While a bond has some similarities to an insurance policy, they are two very different ways to mitigate risk. A performance bond involves a three-party agreement between the surety and the principal (contractor), for the benefit of the obligee (owner). If the principal defaults on its contract with the obligee, the surety may choose one of several options to allow the project to progress as long as the obligee has performed its obligations under the contract and met any further conditions in the bond.
For the principal, who has purchased the bond, it is important to understand that the bond protects the obligee. Unlike an insurer who will pay out to the insured upon the happening of the insured event (and may eat the costs), the surety who incurs costs in completing the contract is entitled to seek recovery of those costs from the obligee.
For the obligee, who benefits from the bond, it is important to understand that when a claim is made, the surety, and not the obligee, gets to decide what happens next.
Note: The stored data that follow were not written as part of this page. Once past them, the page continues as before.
(* ===== verification/Prelude.v ===== *)
(** * Open vSwitch: a verification development

    The program is a virtual switch.  A daemon keeps OpenFlow flow tables; for
    a packet that the kernel's flow cache does not know it looks the packet up
    in the tables, translates the actions it finds into datapath actions and
    installs a cache entry that covers all packets the translation does not
    tell apart.  This repository is a version of Open vSwitch with a pipeline
    of ingress, production and egress tables, counters of the tables in use,
    and actions that learn flows on the fly, at a flow's expiry too.

    ** Parts and files

    Foundations.
    - This file: machine words as integers with explicit wrap-around, lists,
      options and bits, tactics and hint databases.
    - [Util], [ByteOrder]: lib/util.h, lib/util.c (bit scans), lib/byte-order.h.
    - [Bitwise]: the bit copying routines on byte arrays of lib/util.c.
    - [Hash]: lib/hash.h, lib/hash.c, lib/jhash.c, lib/random.c.
    - [Hmap], [HmapThms]: the hash map of lib/hmap.h and lib/hmap.c.
    - [Heap]: lib/heap.c.  [Bitmap]: lib/bitmap.h, lib/vlan-bitmap.c.
    - [Shash]: the string hash map of lib/shash.c.
    - [Text]: characters, integers and doubles as text, UTF-8 (lib/util.c,
      lib/dynamic-string.c, lib/unicode.c and the C library).
    - [Json]: lib/json.c.  [JsonThms]: values and their meaning.
      [JsonParse]: what the parser builds.  [JsonNumbers]: the numbers that
      the text keeps.  [JsonRound]: the round trip.

    Flow tables.
    - [Flow]: miniflows and minimasks of lib/flow.c on the words of a flow.
    - [Classifier]: lib/classifier.c.  [ClassifierTable], [ClassifierInv]: its
      invariant.  [ClassifierSpec], [ClassifierThms]: the finite map that it
      implements, the refinement, and lookups.
    - [MatchFields]: match_set_*() of lib/match.c on the named fields.
    - [FlowLayout]: the layout of struct flow, which relates the two views of
      a flow, its words and its fields.
    - [MetaFlow]: the table of fields of lib/meta-flow.c, subfields, checks.
    - [NxMatch]: matches as bytes, NXM and OXM (lib/nx-match.c, and the index
      of headers of lib/meta-flow.c).  [NxMatchThms]: decoding an entry undoes
      encoding it, field by field.  [NxMatchRound]: whole matches.
      [NxMatchSafe]: decoding any bytes.

    Actions.
    - [OdpActions]: commit_odp_actions() of lib/odp-util.c.
    - [NxActions]: register, stack, multipath and bundle actions.
    - [TableCounters]: lib/increment_table_id.c and the ranges of lib/simon.h.
    - [Learn]: the actions of lib/ofp-actions.h, lib/learn.c, lib/learn_learn.c,
      lib/learn_delete.c, and the expiry of rules in ofproto/ofproto.c.

    Packets, as bytes.
    - [Csum]: lib/csum.c and lib/crc32c.c.
    - [Packets]: flow_extract() and flow_compose() of lib/flow.c, the changes
      of packets in lib/packets.c, and lib/odp-execute.c.
    - [PacketThms]: parsing is safe.  [PacketBytes], [PacketView]: reading and
      writing bytes, and parsing by layers.  [PacketExec], [PacketFrame],
      [PacketIp], [PacketL3], [PacketL4], [PacketIp6], [PacketMpls]: what each
      change of a packet does to the flow it parses to.  [PacketRefine]: the
      execution of actions, and with the translation.  [PacketCsum]: checksums.
      [PacketCompose]: composed packets.  [PacketDefects]: packets that the
      set actions break.

    Protocols and tables of the switch.
    - [MacLearning]: lib/mac-learning.c.  [Stp], [StpThms]: lib/stp.c.
    - [Reconnect]: lib/reconnect.c.  [Tunnel]: ofproto/tunnel.c.

    The translator, ofproto/ofproto-dpif-xlate.c.
    - [XlateConfig], [XlateConfigThms]: bridges, bundles and ports, as the
      xlate_*_set() and xlate_*_remove() calls build them.
    - [XlateCtx]: struct xlate_ctx, struct xlate_in and struct xlate_out as
      one record, a state and error monad for the code that changes it, and
      the class [xlate_services] of what the translator calls elsewhere.
    - [Xlate]: every function from process_special() to xlate_actions(), and
      the rule lookups of ofproto/ofproto-dpif.c.
    - [XlateThms]: one relation between the contexts before and after a step,
      kept by every function.  [XlateTop]: theorems about xlate_actions() and
      the table pipeline.  [XlateVlan]: VLAN tags and the egress registers.
    - [XlateTables]: the lookups of the translator with classifiers as the flow
      tables, in place of a parameter.
    - [XlateGrows]: every function only adds to the wildcards.
      [MegaflowRel], [Megaflow], [MegaflowTop]: two translations of packets
      that a cached flow does not tell apart, function by function.
    - [XlateDeviations]: runs that go wrong.

    ** Correspondence

    A definition has the name of the function it models.  State is passed
    explicitly: a structure is a record, memory shared by several structures
    is a finite map from addresses (the classifier's tables, MAC entries, heap
    nodes, bridges, bundles and ports), and [None] or [Abort] is a failed
    assertion or a null pointer.  Fields in network byte order are the numbers
    they stand for.  A flow is its list of 32-bit words in [Flow] and
    [Classifier], which treat it so, and a function from fields to values in
    the files that name fields.  The clock, allocated addresses and random
    numbers are arguments.  Locks, log messages, statistics for display and
    memory reclamation are left out.

    ** What the theorems show

    - Hash map, heap, bitmaps, bit copying: each refines its abstract meaning
      (a bag, a priority queue, a set, a number) on every operation.
    - JSON: equality, hashes and copies respect the meaning of a value; the
      parser returns on every input, whatever the pieces it comes in; it reads
      back what the serializer writes, for the values of
      [JsonRound.json_kept]: no string ends with a backslash, and a real number
      is the one nearest to its first 15 digits, which make no integer.
      [JsonRound.json_misread_texts] has texts that are misread.
    - Classifier: it implements a map from matches and priorities to rules;
      a lookup finds the best match, and its wildcards contain every bit that
      the result depends on; cursors visit every rule once.  The same holds
      of lookups by fields, as the translator makes them.
    - Matches and fields: setters keep matches well formed and select what
      they name; writing and reading a subfield round-trips.
    - Encoded matches: decoding any bytes is safe and gives a well-formed match
      or an error; decoding undoes encoding for the matches of
      [NxMatchThms.encodable], which are those whose constrained fields have
      their prerequisites and masks that the format has.
    - Datapath actions: the actions emitted turn the flow before them into the
      translated flow, where labels change by one action
      ([OdpActions.mpls_change_ok]).
    - Packets: parsing any bytes stays within them; executing the actions
      emitted on the bytes of a packet gives a packet that parses to the
      translated flow, for the changes of [PacketRefine.change_ok] (no label is
      pushed or popped, IPv6 addresses change in their first word); checksums
      of IPv4 packets stay valid; popping undoes pushing; a packet composed
      from a flow all of whose fields are composed ([PacketCompose.composable])
      parses to it.  [PacketDefects.set_actions_break_packets] has packets that
      the set actions break.
    - Learning: a learned flow matches exactly the packets that hold the
      values learned, where the destinations are members of the flow of their
      own; deferred values come from the level they name.
    - MAC table: bounded size, exact lookup, LRU eviction, aging.
    - Spanning tree: roles are consistent, only root and designated ports
      leave blocking, forwarding is reached from learning only, the root port
      is the best by 802.1D's order, BPDUs round-trip.
    - Reconnection: timers, exponential backoff, keep-alive, attempts.
    - Tunnels: the receiving port is the most specific match, and the ECN bits
      are carried over or the packet is dropped.
    - Multipath: the chosen link is in range and the one the algorithm names,
      and the loop of iterative hashing ends.
    - Translator: configuration calls keep all references valid as long as no
      port is left with a freed peer, which no calls do that never take
      another port's peer; translation
      always terminates; it outputs only to ports that may forward; the tables
      are run in the order of the pipeline; each kind of side effect is absent
      when its switch is off; a cached flow serves only packets whose own translation
      would give the same actions, where the features that break this are not
      in use; wildcards always fix the fields every cache entry needs;
      VLAN tags round-trip; the egress registers compare what they say.

    ** Bounds and fuel

    Loops bounded by data are structural recursions or have a fuel that a
    lemma shows to be enough: 32 bits of a word, the length of a chain, 32
    mirrors, 31 and 255 spanning tree ports.  The loop of iterative hashing in
    a multipath action has 2^32 rounds, by doubling, and the hash is 0 in one of
    them ([NxActions.iter_hash_ends], [Hash.hash_2words_reaches_zero]).
    Resubmission is limited by the source to 256 levels: [xlate_table_action]
    has fuel for 257 levels, and 256 tables for the automatic resubmissions of
    one level; [XlateTop.xlate_terminates] shows that this is always enough.
    The loops over extension headers, options and labels of a packet have its
    length as fuel, and each round takes bytes from it.
    [Json.feed_loop] tries each byte at most twice ([JsonParse.feed_loop_run]).

    ** Not modelled

    Text parsing and formatting other than JSON, the codecs of OpenFlow
    messages other than their matches and of netlink messages, the kernel
    datapath, network devices, sockets and threads, the database and the daemon that configures the switch, bonds, LACP, CFM
    and BFD beyond the packets they take, sFlow, IPFIX and NetFlow export.
    These are input and output, generated code, or large components of their
    own; what the translator needs of them is a parameter with the documented
    behaviour as laws ([xlate_services_ok]). *)
From stdpp Require Export base tactics numbers list gmap sorting relations.
From Stdlib Require Export ZArith Lia Btauto.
The focus is on completing the work rather than on compensating the obligee for all of its losses.
The obligee is required to notify the surety of the principal’s default. At that point, the wording of a performance bond usually gives the surety four options after it investigates and satisfies itself that there is indeed a default: remedy the default; complete the contract itself; obtain bids for a contractor to complete the work under a contract with the obligee; or to pay the lesser of the bond amount or the proposed cost of completion, less the balance of the contract price.
All of the surety’s options are for the benefit of the obligee, and allow the project in question to proceed, but the obligee cannot dictate which option the surety should take, or take completion into its own hands. An obligee who completes the work on its own behalf to the prejudice of the surety risks having its claim rejected.
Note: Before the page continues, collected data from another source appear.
(** The positions visited by
    [for (map = m; map; map = zero_rightmost_1bit(map)) ... raw_ctz(map) ...]:
    the fuel is the number of iterations, at most the width of the map. *)
Fixpoint one_bits_loop (fuel : nat) (map : Z) : list Z :=
  match fuel with
  | O => []
  | S fuel =>
      if map =? 0 then []
      else raw_ctz map :: one_bits_loop fuel (zero_rightmost_1bit map)
  end.

Definition one_bits (map : Z) : list Z := one_bits_loop 32 map.

(** ** Lowest set bit *)

(** [lowest n l]: bit [l] is the lowest 1-bit of [n]. *)
Definition lowest (n l : Z) : Prop :=
  0 ≤ l ∧ Z.testbit n l = true ∧ ∀ i, 0 ≤ i < l → Z.testbit n i = false.

Lemma lowest_unique n l l' : lowest n l → lowest n l' → l = l'.
Proof.
  intros (? & Hl & Hb) (? & Hl' & Hb').
  destruct (Z.lt_trichotomy l l') as [Hlt|[?|Hlt]]; [|done|].
  - by rewrite Hb' in Hl by lia.
  - by rewrite Hb in Hl' by lia.
Qed.

Lemma lowest_exists w n : 0 ≤ w → in_width w n → n ≠ 0 → ∃ l, lowest n l ∧ l < w.
Proof.
  intros Hw Hn Hn0.
  assert (Hex : ∀ k : nat, Z.of_nat k ≤ w →
    (∃ l, lowest n l ∧ l < Z.of_nat k)
    ∨ (∀ i, 0 ≤ i < Z.of_nat k → Z.testbit n i = false)).
  { induction k as [|k IH]; intros Hk; [right; lia|].
    destruct IH as [(l & Hl & ?)|Hz]; [lia|left; exists l; split; [done|lia]|].
    destruct (Z.testbit n (Z.of_nat k)) eqn:E.
    - left. exists (Z.of_nat k). split; [|lia]. split_and!; [lia|done|done].
    - right. intros i Hi. destruct (decide (i = Z.of_nat k)) as [->|]; [done|].
      apply Hz. lia. }
  destruct (Hex (Z.to_nat w)) as [(l & ? & ?)|Hz]; [lia|exists l; split; [done|lia]|].
  destruct Hn0. apply Z.bits_inj'. intros i Hi. rewrite Z.testbit_0_l.
  destruct (Z.lt_ge_cases i w); [apply Hz; lia|by apply (testbit_high w)].
Qed.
A principal who is experiencing financial difficulties should discuss its situation with the surety before the situation reaches a head. The surety may be able to step in to alleviate the situation in order to avoid or mitigate a default, although the surety is not required to take any action until the obligee declares the principal to be in default. Similarly, an obligee experiencing problems with a principal can seek to have the surety, who typically has an ongoing relationship with the principal, have a word with the principal or assist the parties in resolving a dispute.
Even where the surety is unable to assist in preventing a default, contacting the surety in advance can give the surety a head start in its investigation of the situation, thereby potentially reducing the delay and interruption resulting from the default.
Payment of suppliers, by either the surety or the obligee, in the event of a default by the principal is not required under a performance bond; that is the purpose of a labour and materials bond. Where the unpaid supplier is necessary to complete the scope of work under the contract, it may be convenient for the surety to pay any outstanding amounts owing to the supplier so they continue their work. However, it is open to the surety, and may be less costly, to contract with another supplier to finish the scope of work of the unpaid supplier, and leave the unpaid supplier unpaid (if there isn’t a labour and materials bond).
Many bonds include a condition requiring the obligee to give the surety notice of a claim against the bond within a specified period of time. Where a notice requirement is included as a condition to a performance bond, failure to give notice within the time specified can bar a claim.
Making a claim requires giving notice of an actual default and demanding that the surety perform its obligations; merely advising of a potential claim is not sufficient to meet the notice requirement.
The specific terms of performance bonds vary and the above comments relate to typical bond forms. This article is provided for general information only and may not be relied upon as legal advice.